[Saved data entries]

(** The calls of the screen; [None] when one of them is undefined. *)
Inductive vga_call := VInit | VClear | VColor (fg bg : Z) | VPutc (c : Z) | VPuts (s : list Z) | VCursor (x y : Z) | VEnable (b : bool) | VPrintf (fmt : list Z) (args : list vga_arg).
Definition run_vga v (c : vga_call) : option vga :=
  match c with
  | VInit => Some (vga_init v) | VClear => Some (vga_clear v) | VColor fg bg => Some (vga_set_color fg bg v) | VPutc c => Some (vga_putc c v) | VPuts s => Some (vga_puts s v)
  | VCursor x y => Some (vga_set_cursor x y v) | VEnable b => Some (vga_enable_cursor b v)
  | VPrintf fmt args => vga_printf fmt args v
  end.
Fixpoint run_screen v (calls : list vga_call) : option vga :=
  match calls with [] => Some v | c :: calls => v ← run_vga v c; run_screen v calls end.
Definition call_ok (c : vga_call) : bool := match c with VPrintf fmt args => printf_ok fmt args | _ => true end.
Lemma vga_call_defined v c : inside v -> match run_vga v c with Some v' => call_ok c = true /\ moved_inside v v' | None => call_ok c = false end.
Proof.
  intros I. destruct c; cbn [run_vga call_ok].
  - split; [done|]. unfold vga_init. destruct (clear_stays (vga_set_color VGA_COLOR_LIGHT_GRAY VGA_COLOR_BLACK v)) as [I1 O1]. generalize dependent (vga_clear (vga_set_color VGA_COLOR_LIGHT_GRAY VGA_COLOR_BLACK v)). intros x I1 O1. split; [exact I1|]. intros i Hi. by apply (O1 i).
  - split; [done|]. apply clear_stays.
  - done.
  - split; [done|]. by apply putc_stays.
  - split; [done|]. by apply puts_stays.
  - split; [done|]. unfold vga_set_cursor. destruct (_ && _) eqn:E; [|done]. rewrite !andb_true_iff in E. destruct E as [[[E1 E2] E3] E4]. zbool. split; [split; cbn; lia|done].
  - done.
  - by apply printf_defined.
Qed.
(** C32: A sequence of calls of the text screen is defined exactly when every format that is
    printed is complete, has arguments of the kinds it asks for, and gives no number more than
    the 65 characters of its buffer; the position then stays on the screen, and only the
    80 * 25 cells of the screen are ever written. *)
Theorem vga_stays_inside v calls : inside v ->
  match run_screen v calls with Some v' => forallb call_ok calls = true /\ inside v' /\ outside_kept v v' | None => forallb call_ok calls = false end.
Proof.
  revert v. induction calls as [|c calls IH]; intros v I; [done|]. cbn [run_screen forallb]. pose proof (vga_call_defined v c I) as Hc. destruct (run_vga v c) as [v1|]; cbn; [|by rewrite Hc].
  destruct Hc as [-> M]. cbn [andb]. specialize (IH v1 (proj1 M)). destruct (run_screen v1 calls) as [v'|]; [|done]. destruct IH as [E M2]. split; [done|]. exact (moved_inside_trans _ _ _ M M2).
Qed.

(** ** Text and numbers *)

(** A text that fits into the row appears there, and nothing else changes. *)
Lemma vga_puts_row l v : inside v -> Forall (fun c => 32 <= c < 128) l -> vga_x v + Z.of_nat (length l) < VGA_WIDTH -> let v' := vga_puts l v in
  vga_x v' = vga_x v + Z.of_nat (length l) /\ vga_y v' = vga_y v /\ current_color v' = current_color v /\
  (forall i c, l !! i = Some c -> vga_buffer v' (vga_y v * VGA_WIDTH + vga_x v + Z.of_nat i) = vga_entry c (current_color v)) /\
  forall j, ~ vga_y v * VGA_WIDTH + vga_x v <= j < vga_y v * VGA_WIDTH + vga_x v + Z.of_nat (length l) -> vga_buffer v' j = vga_buffer v j.
Proof.
  cbn zeta. unfold vga_puts. revert v. induction l as [|c l IH]; intros v [Hx Hy] Hl Hw; [cbn; split_and!; done || lia|].
  apply Forall_cons in Hl as [Hc Hl]. cbn [foldl]. cbn [length] in *.
  assert (vga_putc c v = vga_update_cursor (set_pos (vga_x v + 1) (vga_y v) (put_cell (vga_y v * VGA_WIDTH + vga_x v) (vga_entry c (current_color v)) v))) as E.
  { unfold vga_putc, put_char. rewrite !(proj2 (Z.eqb_neq c _)) by lia. rewrite (proj2 (Z.leb_le 32 c)) by lia. cbn zeta. cbn [vga_x vga_y set_pos put_cell].
    rewrite (proj2 (Z.leb_gt VGA_WIDTH _)) by lia. cbn [vga_x vga_y set_pos put_cell]. by rewrite (proj2 (Z.leb_gt VGA_HEIGHT _)) by lia. }
  rewrite E. destruct (IH (vga_update_cursor (set_pos (vga_x v + 1) (vga_y v) (put_cell (vga_y v * VGA_WIDTH + vga_x v) (vga_entry c (current_color v)) v)))) as (E1 & E2 & E3 & E4 & E5); [split; cbn; lia|done|cbn; lia|].
  cbn [vga_x vga_y current_color vga_update_cursor set_pos put_cell] in *. split_and!; [lia|done|done| |].
  - intros [|i] d Hi; cbn in Hi.
    + injection Hi as ->. rewrite E5 by lia. cbn. rewrite Z.add_0_r. apply upd_same.
    + replace (vga_y v * VGA_WIDTH + vga_x v + Z.of_nat (S i)) with (vga_y v * VGA_WIDTH + (vga_x v + 1) + Z.of_nat i) by lia. by apply E4.
  - intros j Hj. rewrite E5 by lia. cbn. apply upd_other. lia.
Qed.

WORK INSTRUCTION: All of the data above needs to be retyped exactly, with each line as it stands.

TASK OUTPUT:
(** The calls of the screen; [None] when one of them is undefined. *)
Inductive vga_call := VInit | VClear | VColor (fg bg : Z) | VPutc (c : Z) | VPuts (s : list Z) | VCursor (x y : Z) | VEnable (b : bool) | VPrintf (fmt : list Z) (args : list vga_arg).
Definition run_vga v (c : vga_call) : option vga :=
  match c with
  | VInit => Some (vga_init v) | VClear => Some (vga_clear v) | VColor fg bg => Some (vga_set_color fg bg v) | VPutc c => Some (vga_putc c v) | VPuts s => Some (vga_puts s v)
  | VCursor x y => Some (vga_set_cursor x y v) | VEnable b => Some (vga_enable_cursor b v)
  | VPrintf fmt args => vga_printf fmt args v
  end.
Fixpoint run_screen v (calls : list vga_call) : option vga :=
  match calls with [] => Some v | c :: calls => v ← run_vga v c; run_screen v calls end.
Definition call_ok (c : vga_call) : bool := match c with VPrintf fmt args => printf_ok fmt args | _ => true end.
Lemma vga_call_defined v c : inside v -> match run_vga v c with Some v' => call_ok c = true /\ moved_inside v v' | None => call_ok c = false end.
Proof.
  intros I. destruct c; cbn [run_vga call_ok].
  - split; [done|]. unfold vga_init. destruct (clear_stays (vga_set_color VGA_COLOR_LIGHT_GRAY VGA_COLOR_BLACK v)) as [I1 O1]. generalize dependent (vga_clear (vga_set_color VGA_COLOR_LIGHT_GRAY VGA_COLOR_BLACK v)). intros x I1 O1. split; [exact I1|]. intros i Hi. by apply (O1 i).
  - split; [done|]. apply clear_stays.
  - done.
  - split; [done|]. by apply putc_stays.
  - split; [done|]. by apply puts_stays.
  - split; [done|]. unfold vga_set_cursor. destruct (_ && _) eqn:E; [|done]. rewrite !andb_true_iff in E. destruct E as [[[E1 E2] E3] E4]. zbool. split; [split; cbn; lia|done].
  - done.
  - by apply printf_defined.
Qed.
(** C32: A sequence of calls of the text screen is defined exactly when every format that is
    printed is complete, has arguments of the kinds it asks for, and gives no number more than
    the 65 characters of its buffer; the position then stays on the screen, and only the
    80 * 25 cells of the screen are ever written. *)
Theorem vga_stays_inside v calls : inside v ->
  match run_screen v calls with Some v' => forallb call_ok calls = true /\ inside v' /\ outside_kept v v' | None => forallb call_ok calls = false end.
Proof.
  revert v. induction calls as [|c calls IH]; intros v I; [done|]. cbn [run_screen forallb]. pose proof (vga_call_defined v c I) as Hc. destruct (run_vga v c) as [v1|]; cbn; [|by rewrite Hc].
  destruct Hc as [-> M]. cbn [andb]. specialize (IH v1 (proj1 M)). destruct (run_screen v1 calls) as [v'|]; [|done]. destruct IH as [E M2]. split; [done|]. exact (moved_inside_trans _ _ _ M M2).
Qed.

(** ** Text and numbers *)

(** A text that fits into the row appears there, and nothing else changes. *)
Lemma vga_puts_row l v : inside v -> Forall (fun c => 32 <= c < 128) l -> vga_x v + Z.of_nat (length l) < VGA_WIDTH -> let v' := vga_puts l v in
  vga_x v' = vga_x v + Z.of_nat (length l) /\ vga_y v' = vga_y v /\ current_color v' = current_color v /\
  (forall i c, l !! i = Some c -> vga_buffer v' (vga_y v * VGA_WIDTH + vga_x v + Z.of_nat i) = vga_entry c (current_color v)) /\
  forall j, ~ vga_y v * VGA_WIDTH + vga_x v <= j < vga_y v * VGA_WIDTH + vga_x v + Z.of_nat (length l) -> vga_buffer v' j = vga_buffer v j.
Proof.
  cbn zeta. unfold vga_puts. revert v. induction l as [|c l IH]; intros v [Hx Hy] Hl Hw; [cbn; split_and!; done || lia|].
  apply Forall_cons in Hl as [Hc Hl]. cbn [foldl]. cbn [length] in *.
  assert (vga_putc c v = vga_update_cursor (set_pos (vga_x v + 1) (vga_y v) (put_cell (vga_y v * VGA_WIDTH + vga_x v) (vga_entry c (current_color v)) v))) as E.
  { unfold vga_putc, put_char. rewrite !(proj2 (Z.eqb_neq c _)) by lia. rewrite (proj2 (Z.leb_le 32 c)) by lia. cbn zeta. cbn [vga_x vga_y set_pos put_cell].
    rewrite (proj2 (Z.leb_gt VGA_WIDTH _)) by lia. cbn [vga_x vga_y set_pos put_cell]. by rewrite (proj2 (Z.leb_gt VGA_HEIGHT _)) by lia. }
  rewrite E. destruct (IH (vga_update_cursor (set_pos (vga_x v + 1) (vga_y v) (put_cell (vga_y v * VGA_WIDTH + vga_x v) (vga_entry c (current_color v)) v)))) as (E1 & E2 & E3 & E4 & E5); [split; cbn; lia|done|cbn; lia|].
  cbn [vga_x vga_y current_color vga_update_cursor set_pos put_cell] in *. split_and!; [lia|done|done| |].
  - intros [|i] d Hi; cbn in Hi.
    + injection Hi as ->. rewrite E5 by lia. cbn. rewrite Z.add_0_r. apply upd_same.
    + replace (vga_y v * VGA_WIDTH + vga_x v + Z.of_nat (S i)) with (vga_y v * VGA_WIDTH + (vga_x v + 1) + Z.of_nat i) by lia. by apply E4.
  - intros j Hj. rewrite E5 by lia. cbn. apply upd_other. lia.
Qed.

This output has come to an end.